[Saved entries]
------

Definition new_task (uuid : string) (now : Z) (subject description : string) : Task :=
  {| id := uuid; subject := subject; description := description; status := Pending; created_at := now; updated_at := now |}.

Definition create (uuid : string) (now : Z) (subject description : string) (s : TaskStore) : result string Task * TaskStore :=
  match lock (Ok ()) with
  | Err e => (Err e, s)
  | Ok _ =>
      if (MAX_TASKS <=? length s)%nat then (Err ("Max " +:+ pretty (N.of_nat MAX_TASKS) +:+ " tasks reached"), s)
      else let task := new_task uuid now subject description in (Ok task, s ++ [task])%list
  end.

Definition list_tasks (s : TaskStore) : result string (list Task) := lock (Ok s).

Definition has_id (i : string) (t : Task) : bool := String.eqb (id t) i.
Definition get_task (i : string) (s : TaskStore) : result string (option Task) := lock (Ok (List.find (has_id i) s)).

Definition set_status (st : TaskStatus) (now : Z) (t : Task) : Task :=
  {| id := id t; subject := subject t; description := description t; status := st; created_at := created_at t; updated_at := now |}.

Definition update_status (i : string) (st : TaskStatus) (now : Z) (s : TaskStore) : result string Task * TaskStore :=
  match lock (Ok ()) with
  | Err e => (Err e, s)
  | Ok _ =>
      match position (has_id i) s with
      | Some p => match s !! p with
                  | Some t => (Ok (set_status st now t), <[p := set_status st now t]> s)
                  | None => (Err ("Task '" +:+ i +:+ "' not found"), s)
                  end
      | None => (Err ("Task '" +:+ i +:+ "' not found"), s)
      end
  end.

(** ** The tool *)

Context (lower : string -> string) (to_string_pretty : Value -> string).

Definition status_of (s : string) : option TaskStatus :=
  let s := lower s in
  if String.eqb s "pending" then Some Pending
  else if String.eqb s "in_progress" || String.eqb s "inprogress" then Some InProgress
  else if String.eqb s "completed" then Some Completed
  else if String.eqb s "deleted" then Some Deleted
  else None.

Definition status_name (s : TaskStatus) : string :=
  match s with Pending => "pending" | InProgress => "in_progress" | Completed => "completed" | Deleted => "deleted" end.

Definition int_value (z : Z) : Value := Num (if (0 <=? z)%Z then PosInt z else NegInt z).

(** The derived serializer keeps the order of the fields. *)
Definition task_json (t : Task) : Value :=
  Obj [("id", Str (id t)); ("subject", Str (subject t)); ("description", Str (description t)); ("status", Str (status_name (status t)));
       ("created_at", int_value (created_at t)); ("updated_at", int_value (updated_at t))].
Definition task_summary (t : Task) : Value :=
  Obj [("description", Str (description t)); ("id", Str (id t)); ("status", Str (status_name (status t))); ("subject", Str (subject t))].

Definition not_deleted (t : Task) : bool := negb (bool_decide (status t = Deleted)).

Definition tool_error (e : string) : ToolError := Execution "task" e.
Definition no_bus : string := "Completion criteria are not available (session bus not bound)".

(** The state the tool works on: the store, and the session bus when bound. *)
Record TaskWorld := { store : TaskStore; bus : option SessionBus.SessionBus }.
Definition with_store (s : TaskStore) (w : TaskWorld) : TaskWorld := {| store := s; bus := bus w |}.
Definition with_bus (b : SessionBus.SessionBus) (w : TaskWorld) : TaskWorld := {| store := store w; bus := Some b |}.

Definition execute_set_criteria (session : string) (input : Value) (w : TaskWorld) : result ToolError string * TaskWorld :=
  match bus w with
  | None => (Err (error_of no_bus), w)
  | Some b =>
      match as_array (index input "criteria") with
      | None => (Err (error_of "Missing 'criteria' parameter (array of strings)"), w)
      | Some arr =>
          match omap as_str arr with
          | [] => (Err (error_of "'criteria' must be a non-empty array of strings"), w)
          | l =>
              (Ok ("Set " +:+ pretty (N.of_nat (length l)) +:+ " completion criterion/criteria for this session. Each must be checked (action=check_criterion) before a completion claim is accepted:" +:+ nl +:+
                   str_join nl (map (fun c => "- [ ] " +:+ c) l)),
               with_bus (SessionBus.set_criteria session l b) w)
          end
      end
  end.

Definition execute_check_criterion (session : string) (input : Value) (w : TaskWorld) : result ToolError string * TaskWorld :=
  match bus w with
  | None => (Err (error_of no_bus), w)
  | Some b =>
      match as_str (index input "criterion") with
      | None => (Err (error_of "Missing 'criterion' parameter"), w)
      | Some text =>
          let '(r, b') := SessionBus.check_criterion lower session text b in
          (match r with
           | Ok remaining => Ok ("Criterion checked: " +:+ text +:+ nl +:+ "Remaining unchecked: " +:+ pretty (N.of_nat remaining))
           | Err e => Err (tool_error e)
           end, with_bus b' w)
      end
  end.

Definition execute_create (uuid : string) (now : Z) (input : Value) (w : TaskWorld) : result ToolError string * TaskWorld :=
  match as_str (index input "subject") with
  | None => (Err (error_of "Missing 'subject' parameter"), w)
  | Some subject =>
      let '(r, s) := create uuid now subject (default "" (as_str (index input "description"))) (store w) in
      (match r with Ok t => Ok (to_string_pretty (task_json t)) | Err e => Err (error_of e) end, with_store s w)
  end.

Definition execute_list (w : TaskWorld) : result ToolError string :=
  match list_tasks (store w) with
  | Err e => Err (error_of e)
  | Ok tasks =>
      match List.filter not_deleted tasks with
      | [] => Ok "No active tasks."
      | active => Ok (to_string_pretty (Arr (map task_summary active)))
      end
  end.

Definition execute_get (input : Value) (w : TaskWorld) : result ToolError string :=
  match as_str (index input "id") with
  | None => Err (error_of "Missing 'id' parameter")
  | Some i =>
      match get_task i (store w) with
      | Err e => Err (error_of e)
      | Ok (Some t) => Ok (to_string_pretty (task_json t))
      | Ok None => Err (error_of ("Task '" +:+ i +:+ "' not found"))
      end
  end.

Definition execute_update (now : Z) (input : Value) (w : TaskWorld) : result ToolError string * TaskWorld :=
  match as_str (index input "id") with
  | None => (Err (error_of "Missing 'id' parameter"), w)
  | Some i =>
      match as_str (index input "status") with
      | None => (Err (error_of "Missing 'status' parameter"), w)
      | Some str =>
          match status_of str with
          | None => (Err (error_of ("Invalid status: '" +:+ str +:+ "'. Valid: pending, in_progress, completed, deleted")), w)
          | Some st =>
              let '(r, s) := update_status i st now (store w) in
              (match r with Ok t => Ok (to_string_pretty (task_json t)) | Err e => Err (error_of e) end, with_store s w)
          end
      end
  end.

Definition task_execute (session uuid : string) (now : Z) (input : Value) (w : TaskWorld) : result ToolError string * TaskWorld :=
  match as_str (index input "action") with
  | None => (Err (error_of "Missing 'action' parameter"), w)
  | Some action =>
      if String.eqb action "set_criteria" then execute_set_criteria session input w
      else if String.eqb action "check_criterion" then execute_check_criterion session input w
      else if String.eqb action "create" then execute_create uuid now input w
      else if String.eqb action "list" then (execute_list w, w)
      else if String.eqb action "get" then (execute_get input w, w)
      else if String.eqb action "update" then execute_update now input w
      else (Err (error_of ("Unknown action: '" +:+ action +:+ "'. Valid: create, list, get, update, set_criteria, check_criterion")), w)
  end.

(** ** The block of the prompt *)

Definition open_task (t : Task) : bool := match status t with Pending | InProgress => true | _ => false end.
Definition todo_line (t : Task) : string :=
  "- " +:+ (match status t with InProgress => "[>]" | _ => "[ ]" end) +:+ " " +:+ subject t.

Definition todo_hint : string :=
  "Update task status with the `task` tool as you make progress. Use `[ ]` for pending, `[>]` for in-progress, `[x]` for done.".

Definition build_todo_block (s : TaskStore) : string :=
  match list_tasks s with
  | Err _ => ""
  | Ok todos =>
      match List.filter open_task todos with
      | [] => ""
      | active => str_join nl ("## Current tasks" :: map todo_line active ++ [todo_hint])
      end
  end.
End Store.

(** ** Lemmas *)

(** What a task keeps for its lifetime. *)
Definition same_task (t t' : Task) : Prop :=
  id t' = id t /\ subject t' = subject t /\ description t' = description t /\ created_at t' = created_at t.

#[export] Instance same_task_preorder : PreOrder same_task.
Proof. split; [by intros t|]. intros a b c (?&?&?&?) (?&?&?&?). split_and!; congruence. Qed.

Lemma same_tasks_refl s : Forall2 same_task s s.
Proof. induction s; by constructor. Qed.

(** Every task stays where it is; new ones come after it. *)
Definition extends (s s' : TaskStore) : Prop := exists kept added, s' = (kept ++ added)%list /\ Forall2 same_task s kept.

#[export] Instance extends_preorder : PreOrder extends.
Proof.
  split.
  - intros s. exists s, []. split; [by rewrite app_nil_r|]. by apply same_tasks_refl.
  - intros a b c (k & n & -> & Hk) (k' & n' & -> & Hk'). apply Forall2_app_inv_l in Hk' as (k1 & k2 & H1 & H2 & ->).
    exists k1, (k2 ++ n')%list. split; [by rewrite app_assoc|]. by transitivity k.
Qed.

Record store_wf (s : TaskStore) : Prop := {
  wf_ids : NoDup (map id s);
  wf_len : length s <= MAX_TASKS
}.

Lemma same_ids s s' : Forall2 same_task s s' -> map id s' = map id s.
Proof. induction 1 as [|x y l k (E & _) _ IH]; [done|]. cbn. by rewrite E, IH. Qed.

Lemma create_ok poisoned uuid now subject description s : store_wf s -> uuid ∉ map id s ->
  let s' := snd (create poisoned uuid now subject description s) in
  store_wf s' /\ extends s s' /\ (s' = s \/ s' = (s ++ [new_task uuid now subject description])%list).
Proof.
  intros [Hn Hl] Hu. unfold create, lock. destruct poisoned; [cbn; split_and!; [done|done|by left]|].
  destruct (Nat.leb_spec MAX_TASKS (length s)); cbn [snd]; [split_and!; [done|done|by left]|].
  split_and!; [|exists s, [new_task uuid now subject description]; split; [done|by apply same_tasks_refl]|by right].
  split; [|rewrite length_app; cbn [length]; lia]. rewrite map_app. apply NoDup_app. split_and!; [done| |apply NoDup_singleton].
  intros i Hi ->%list_elem_of_singleton. done.
Qed.

Lemma update_ok poisoned i st now s : Forall2 same_task s (snd (update_status poisoned i st now s)).
Proof.
  unfold update_status, lock. destruct poisoned; [by apply same_tasks_refl|]. destruct (position _ s) as [p|]; [|by apply same_tasks_refl].
  destruct (s !! p) as [t|] eqn:E; [|by apply same_tasks_refl].
  cbn [snd]. apply Forall2_same_length_lookup. rewrite length_insert. split; [done|]. intros k x y Hx Hy.
  destruct (decide (p = k)) as [->|Hne].
  - rewrite list_lookup_insert_eq in Hy by (by eapply lookup_lt_Some). by simplify_eq.
  - rewrite list_lookup_insert_ne in Hy by done. by simplify_eq.
Qed.

Section Runs.
Context (lower : string -> string) (to_string_pretty : Value -> string).

(** A call: whether the lock is poisoned, the session, the fresh identifier,
    the time and the input. *)
Definition Call : Type := option string * string * string * Z * Value.
Definition call_uuid (c : Call) : string := match c with (_, _, uuid, _, _) => uuid end.
Definition run_call (w : TaskWorld) (c : Call) : TaskWorld :=
  match c with (poisoned, session, uuid, now, input) => snd (task_execute poisoned lower to_string_pretty session uuid now input w) end.
Definition run_calls (calls : list Call) (w : TaskWorld) : TaskWorld := foldl run_call w calls.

------

* _What you have to do_
Wherever a line in the data above contains the word "position", copy that line.

* _Answer box_
      match position (has_id i) s with
  unfold update_status, lock. destruct poisoned; [by apply same_tasks_refl|]. destruct (position _ s) as [p|]; [|by apply same_tasks_refl].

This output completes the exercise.